NOWNESS PAPER Vol.10 
Second Nature

2022


If you Google this issue's topic "Second Nature", you will find an air purifier company, a weight loss product company, an ecological conservation company, and an IELTS reading entitled “Second Nature”, which is about a kind of habit becoming nature. Haim Ofek, an economist, interpreted “Second Nature” as human beings who stand out in biological evolution because of a nature that distinguishes them from animals - so that exchange is the Second Nature of human beings.

Nathaniel Rich, on the other hand, believes that Second Nature is a "man-made world landscape". In his view, natural nature has been completely transformed by human beings, and the boundaries between nature and artificiality, utopia and anti-utopia, science fiction and science are beginning to blur, so that the whole world today is a Second Nature. In this issue of NOWNESS Paper, we explored “Second Nature” in terms of literature and poetry, and uncovered stories of the new generation of authors, directors, poets, artists and photographers.



68 Pages TOTAL





NOWNESS PAPER Vol.11 
A Kind of Architecture

2022


What is a community? A case in point is Chanel's le19M building in the northern suburbs of Paris, which brings together 11 haute couture workshops and nearly 600 artisans. The concept was first developed by the sociologist Tönnies to refer to social units that share common values (inheriting and innovating traditional craftsmanship), live in the same area and interact with each other, thus coming together. In 1993, author Rheingold coined the term "virtual communities" to expand the concept from real communities to imaginary ones, including and not limited to neighborhood shopping groups and celebrity fan clubs. Today, the most enthusiastic researchers of communities are economists, who claim that whoever controls them will become the new business power.

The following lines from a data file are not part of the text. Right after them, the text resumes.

(* ===== verification/Ranges.v ===== *)
(** * Ranges of rows.

    Models cfld_to_range.c, range_to_cfld.c, num_in_range.c and rng_join.c of
    src/src/dir_wr_verbs, from the data of the operands to the data of the new
    fields.  A condition field and a table of ranges of rows are turned into
    each other; the values of a field are counted by ranges of values, or
    joined with them. *)

From stdpp Require Import prelude strings sorting.
From Stdlib Require Import ZArith Lia.
From S2P Require Import Prelude Types CString Reduce Vec VecBits Positions.
Import Reduce.

(** ** [cfld_to_range] *)

(** The end of the range: [for ( ; i < src_nR; i++ ) { ... }]; [n] rows are
    left.  The index is an [int]. *)
Fixpoint range_end (n : nat) (src_X : list Z) (src_nR i rangeub : Z) : res (Z * Z) :=
  match n with
  | O => Ok (i, rangeub)
  | Datatypes.S n =>
      x ← rd src_X i;
      if x =? 0 then Ok (i, i)
      else
        i' ← add_to 32 i 1;
        range_end n src_X src_nR i' (if rangeub <? 0 then src_nR else rangeub)
  end.

(** [dst_nR] and the files [lbI8] and [ubI8].  After a range that reaches the
    end the outer loop adds 1 to [src_nR]. *)
Fixpoint ranges_loop (fuel : nat) (src_X : list Z) (src_nR i dst_nR : Z) (lbI8 ubI8 : list Z) : res (Z * list Z * list Z) :=
  if i <? src_nR then
    match fuel with
    | O => NoFuel
    | Datatypes.S fuel =>
        x ← rd src_X i;
        if x =? 0 then
          i' ← add_to 32 i 1;
          ranges_loop fuel src_X src_nR i' dst_nR lbI8 ubI8
        else
          '(j, rangeub) ← range_end (Z.to_nat (src_nR - i)) src_X src_nR i (-1);
          lbI8 ← wr lbI8 dst_nR i;
          ubI8 ← wr ubI8 dst_nR rangeub;
          j' ← add_to 32 j 1;
          ranges_loop fuel src_X src_nR j' (dst_nR + 1) lbI8 ubI8
    end
  else Ok (dst_nR, lbI8, ubI8).
(** One row: nulls need a field for the flags. *)
Lemma xfer_loop_step n i out nn_out :
  0 <= i < dst_nR -> (nn_out = None -> nn_src = None /\ nn_idx = None) ->
  xfer_loop zero (Datatypes.S n) src nn_src src_nR idx nn_idx i out nn_out
  = match xfer_row i with
    | None => Ok (false, out, nn_out)
    | Some (v, b) => nn_out ← set_flag nn_out i b; out ← wr out i v;
                     xfer_loop zero n src nn_src src_nR idx nn_idx (i + 1) out nn_out
    end.
Proof.
  intros Hi Hnone. cbn [xfer_loop]. unfold xfer_row.
  assert (put_flag nn_out i 0 = set_flag nn_out i 0 \/ nn_out = None /\ nn_src = None /\ nn_idx = None) as Hput.
  { destruct nn_out; [by left|]. right. split; [done|]. by apply Hnone. }
  rewrite (is_null_flagged dst_nR nn_idx i) by (done || lia). cbn [mbind res_bind].
  destruct (flagged nn_idx i) eqn:Ef; cbn [negb].
  2: { destruct Hput as [->|(_ & _ & E)]; [done|by rewrite E in Ef]. }
  destruct (zlookup_is_Some idx i) as [j Hj]; [lia|]. rewrite (proj2 (rd_Ok _ _ _) Hj), Hj. cbn [mbind res_bind option_bind].
  destruct (out_of src_nR j) eqn:Eo; [done|]. unfold out_of in Eo.
  destruct (zlookup_is_Some src j) as [v Hv]; [lia|]. rewrite (proj2 (rd_Ok _ _ _) Hv). cbn [mbind res_bind].
  rewrite (is_null_flagged src_nR nn_src j) by (done || lia). cbn [mbind res_bind].
  destruct (flagged nn_src j) eqn:Es; cbn [negb]; [by rewrite Hv|].
  destruct Hput as [->|(_ & E & _)]; [done|by rewrite E in Es].
Qed.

Interestingly, the division of space is often the division of community, see the enclosed, controlled, precautionary, and square pods; architecture can destroy a community, see the poorly planned and crime-ridden community of Pruitt-Eagle (which was eventually bombed by the government); architecture can also activate a community, see the Granby Quadrangle, which the British art collective Assemble Studio invited local residents to build together. For example, the British art group Assemble Studio invited local residents to build Granby Street. As for Carlyle, who won the Pritzker Prize this year, author Yu Ting argues that his hometown is merely a label for his identity in Europe, writing, "People in developed regions treat people in backward regions, and the wealthy, including the middle class, treat the low-income class, and the former always more or less zoologize the latter." This is a slightly mean-spirited statement, but occasionally it is not too much to ask for a comparison.

In this issue of NOWNESS Paper, we talk about community from the perspective of architecture. Our curiosity is how architecture can reshape human behavior, create new communities, and even change the face of society today.